--- Records supplied Enclosed Below ---

(** ** A handler with too few parameters *)

(** C10. [admin-create-recurring-transfer] declares four parameters and is
    registered with [_create_recurring_transfer], which takes six positional
    arguments, while [run_command] supplies seven: the author, the four
    coerced words, the rest and the server.  When the four words coerce,
    the call raises [TypeError] before the body of the handler starts; no
    [except] clause catches it, so [run_command] raises it and returns no
    reply. *)
Theorem admin_create_recurring_transfer_raises_TypeError `{Acc : Accounting}
  (author : Value) (message t1 t2 t3 t4 : string) (more : list string)
  (amount source : Q) (destination : Value) (tick_count : Z) (s : Server) :
  Py.split message
  = "admin-create-recurring-transfer" :: t1 :: t2 :: t3 :: t4 :: more ->
  Py.Fraction t1 = inr amount ->
  Py.Fraction t2 = inr source ->
  parse_account_id t3 = inr destination ->
  Py.int t4 = inr tick_count ->
  run_command author message s
  = (Raise type_error, s, [Dispatched author message])
  /\ uncaught (kind type_error)
  /\ (exists command,
         lookup loaded "admin-create-recurring-transfer" = Some command
         /\ func command = fn_create_recurring_transfer
         /\ length (args_of loaded command) = 4)
  /\ length (func_params fn_create_recurring_transfer) = 6
  /\ length ([author; VFrac amount; VFrac source; destination;
              VInt tick_count; VStr (Py.join " " more)]) + 1 = 7.
Proof.
  intros Hsplit H1 H2 H3 H4.
  assert (Hl : exists command,
             lookup loaded "admin-create-recurring-transfer" = Some command
             /\ func command = fn_create_recurring_transfer
             /\ map snd (args_of loaded command)
                = [(CFraction, "Amount to transfer");
                   (CFraction, "Source to transfer from");
                   (Cparse_account_id, "Beneficiary to transfer to");
                   (Cint, "Interval to transfer by, in ticks")]).
  { eexists. split; [vm_compute; reflexivity |]. split; reflexivity. }
  destruct Hl as (command & Hl & Hf & Hargs).
  split; [| repeat split].
  - rewrite run_command_eq.
    rewrite (dispatch_loaded _ _ _ _ _ _
               [VFrac amount; VFrac source; destination; VInt tick_count] _
               Hsplit Hl).
    2: { rewrite Hargs. simpl. now rewrite H1, H2, H3, H4. }
    2: { rewrite <- (length_map snd), Hargs. simpl. lia. }
    rewrite Hf.
    rewrite (try_except_pass _ _ _ (Raise type_error, s, [])).
    + reflexivity.
    + apply call_func_unbound.
      rewrite <- (length_map snd (args_of loaded command)), Hargs.
      simpl. lia.
    + intros e s1 t1' [= <- _ _]. now apply except_clauses_uncaught.
  - exists command. repeat split; try assumption.
    now rewrite <- (length_map snd), Hargs.
Qed.
(** What the script does when the button is pressed. *)
Definition process (w : Collaborators) (api_key : string)
    (template_file : option Upload) (report_files : list Upload) : M unit :=
  let errors :=
    (if decide (api_key = EmptyString) then [ApiKeyRequired] else [])
    ++ match template_file with None => [TemplateRequired] | Some _ => [] end
    ++ match report_files with [] => [ReportsRequired] | _ :: _ => [] end in
  match errors, template_file with
  | [], Some template_file =>
      try_except (pipeline w api_key template_file report_files)
        (λ msg, emit (UiError (ErrorOccurred msg)))
  | _, _ => for_each errors (λ _ error, emit (UiError error)) ()
  end.

(** The documents offered for download in a trace. *)
Definition downloads (tr : list event) : list Document :=
  omap (λ ev, match ev with OfferDownload d => Some d | _ => None end) tr.

(** The prompts sent to the extraction collaborator in a trace. *)
Definition api_calls (tr : list event) : list string :=
  omap (λ ev, match ev with CallApi p => Some p | _ => None end) tr.


(** ** [llm_processor.validate_api_key] *)

(** [try: m except: h]: a bare [except] catches every exception. *)
Definition try_except_all {A} (m : M A) (h : M A) : M A :=
  λ tr, match m tr with
        | (tr', inl _) => h tr'
        | r => r
        end.

(** The prompt of the test request. *)
Definition test_prompt : string := "Say 'OK' if you receive this message.".

Definition validate_api_key (w : Collaborators) (api_key : string) : M bool :=
  try_except_all
    (response ← call_openrouter_api w test_prompt api_key;
     ret (bool_decide (0 < String.length response)))
    (ret false).

(** ** Notions used by the statements *)

(** The paragraphs of the three kinds of region. *)
Definition in_body (p : Paragraph) (doc : Document) : Prop :=
  p ∈ paragraphs doc.
Definition in_table_cell (p : Paragraph) (doc : Document) : Prop :=
  ∃ t r c, t ∈ tables doc ∧ r ∈ rows t ∧ c ∈ cells r ∧ p ∈ cell_paragraphs c.
Definition in_header_or_footer (p : Paragraph) (doc : Document) : Prop :=
  ∃ s, s ∈ sections doc ∧ (p ∈ header s ∨ p ∈ footer s).

Definition in_document (p : Paragraph) (doc : Document) : Prop :=
  in_body p doc ∨ in_table_cell p doc ∨ in_header_or_footer p doc.

(** [name] is a capture of one of the three patterns on [txt]. *)
Definition captured (name txt : string) : Prop :=
  ∃ pattern, pattern ∈ patterns ∧ name ∈ Re.findall pattern txt.

(** The four delimiter characters of the placeholder syntaxes. *)
Definition is_delimiter (c : ascii) : bool :=
  Ascii.eqb c "{" || Ascii.eqb c "}" || Ascii.eqb c "[" || Ascii.eqb c "]".

(** A text without any delimiter character. *)
Definition plain (s : string) : bool :=
  Str.all_chars (λ c, negb (is_delimiter c)) s.

(** The head of the remaining input is outside the class (or the input is
    exhausted): the greedy run stops there. *)
Definition stops (cls : ascii → bool) (rest : string) : Prop :=
  match rest with
  | String c _ => cls c = false
  | EmptyString => True
  end.

(** The three literal tokens of a field, in the order of [formats]. *)
Definition double_token (placeholder : string) : string :=
  "{{" +:+ placeholder +:+ "}}".
Definition bracket_token (placeholder : string) : string :=
  "[" +:+ placeholder +:+ "]".
Definition brace_token (placeholder : string) : string :=
  "{" +:+ placeholder +:+ "}".

(** The first of the three tokens of a field that occurs in a text. *)
Definition matching_form (placeholder txt : string) : option string :=
  if Str.contains (double_token placeholder) txt
  then Some (double_token placeholder)
  else if Str.contains (bracket_token placeholder) txt
  then Some (bracket_token placeholder)
  else if Str.contains (brace_token placeholder) txt
  then Some (brace_token placeholder)
  else None.

(** The pieces of [s] between the occurrences of [old] that the scan of
    [Str.replace_from] replaces, read with the same scan. *)
Fixpoint pieces_from (old : string) (skip : nat) (s : string) : list string :=
  match s with
  | EmptyString => [EmptyString]
  | String c s' =>
      match skip with
      | S k => pieces_from old k s'
      | O =>
          if String.prefix old s
          then EmptyString :: pieces_from old (String.length old - 1) s'
          else match pieces_from old 0 s' with
               | piece :: rest => String c piece :: rest
               | [] => [String c EmptyString]
               end
      end
  end.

--- End of Enclosed Records supplied ---

_Your instructions:_
Retype exactly. Start at the line with "then Some (double_token placeholder)" and stop at the last line of the data.

_Answer space:_
  then Some (double_token placeholder)
  else if Str.contains (bracket_token placeholder) txt
  then Some (bracket_token placeholder)
  else if Str.contains (brace_token placeholder) txt
  then Some (brace_token placeholder)
  else None.

(** The pieces of [s] between the occurrences of [old] that the scan of
    [Str.replace_from] replaces, read with the same scan. *)
Fixpoint pieces_from (old : string) (skip : nat) (s : string) : list string :=
  match s with
  | EmptyString => [EmptyString]
  | String c s' =>
      match skip with
      | S k => pieces_from old k s'
      | O =>
          if String.prefix old s
          then EmptyString :: pieces_from old (String.length old - 1) s'
          else match pieces_from old 0 s' with
               | piece :: rest => String c piece :: rest
               | [] => [String c EmptyString]
               end
      end
  end.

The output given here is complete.